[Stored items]
——

Lemma submit_answered (act_as read_as commands : json) (w : world) :
  answered lib (net w (n_req w)) ->
  exists ok result,
    submit lib act_as read_as commands w
    = (Ret (ok, result),
       commanded w
         [Req "http://localhost:7575/v2/commands/submit-and-wait"
              (Some (envelope act_as read_as commands
                       (cmd_id_text (clock w (n_clock w)) (suffix (rng w) (n_rng w)))))])
    /\ (ok = false -> exists err, result = JStr err).
Proof.
  intros [(raw & text & result & Ha & Hd & Hl)|(code & bytes & err & Ha & Hd)].
  - exists true, result. split; [|discriminate].
    unfold submit, bind at 1. rewrite cmd_id_run.
    unfold try_except, bind, urlopen_read, lift, ret. cbn [net n_req out clock rng].
    rewrite Ha, Hd. cbn. rewrite Hl. reflexivity.
  - exists false, (JStr err). split; [|intros _; now exists err].
    unfold submit, bind at 1. rewrite cmd_id_run.
    unfold try_except, bind, urlopen_read, lift, ret. cbn [net n_req out clock rng].
    rewrite Ha. cbn. rewrite Hd. reflexivity.
Qed.

Lemma announce_line (what : string) (ok : bool) (result : json) (w : world) :
  (ok = false -> exists err, result = JStr err) ->
  exists line,
    announce what (ok, result) w
    = (Ret tt, mkWorld (net w) (clock w) (rng w) (n_req w) (n_clock w) (n_rng w)
                 (out w ++ [line]))
    /\ requests [line] = [].
Proof.
  intros H. unfold announce. destruct ok.
  - eexists. split; reflexivity.
  - destruct (H eq_refl) as [err ->].
    unfold bind, lift, print, emit. cbn. eexists. split; reflexivity.
Qed.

——

Assignment:
Output, from the data above, the lines from the line with "result = JStr err)." to the line with "(n_clock w) (n_rng w)" exactly as they stand, both ends included and nothing else.

Answer section:
    /\ (ok = false -> exists err, result = JStr err).
Proof.
  intros [(raw & text & result & Ha & Hd & Hl)|(code & bytes & err & Ha & Hd)].
  - exists true, result. split; [|discriminate].
    unfold submit, bind at 1. rewrite cmd_id_run.
    unfold try_except, bind, urlopen_read, lift, ret. cbn [net n_req out clock rng].
    rewrite Ha, Hd. cbn. rewrite Hl. reflexivity.
  - exists false, (JStr err). split; [|intros _; now exists err].
    unfold submit, bind at 1. rewrite cmd_id_run.
    unfold try_except, bind, urlopen_read, lift, ret. cbn [net n_req out clock rng].
    rewrite Ha. cbn. rewrite Hd. reflexivity.
Qed.

Lemma announce_line (what : string) (ok : bool) (result : json) (w : world) :
  (ok = false -> exists err, result = JStr err) ->
  exists line,
    announce what (ok, result) w
    = (Ret tt, mkWorld (net w) (clock w) (rng w) (n_req w) (n_clock w) (n_rng w)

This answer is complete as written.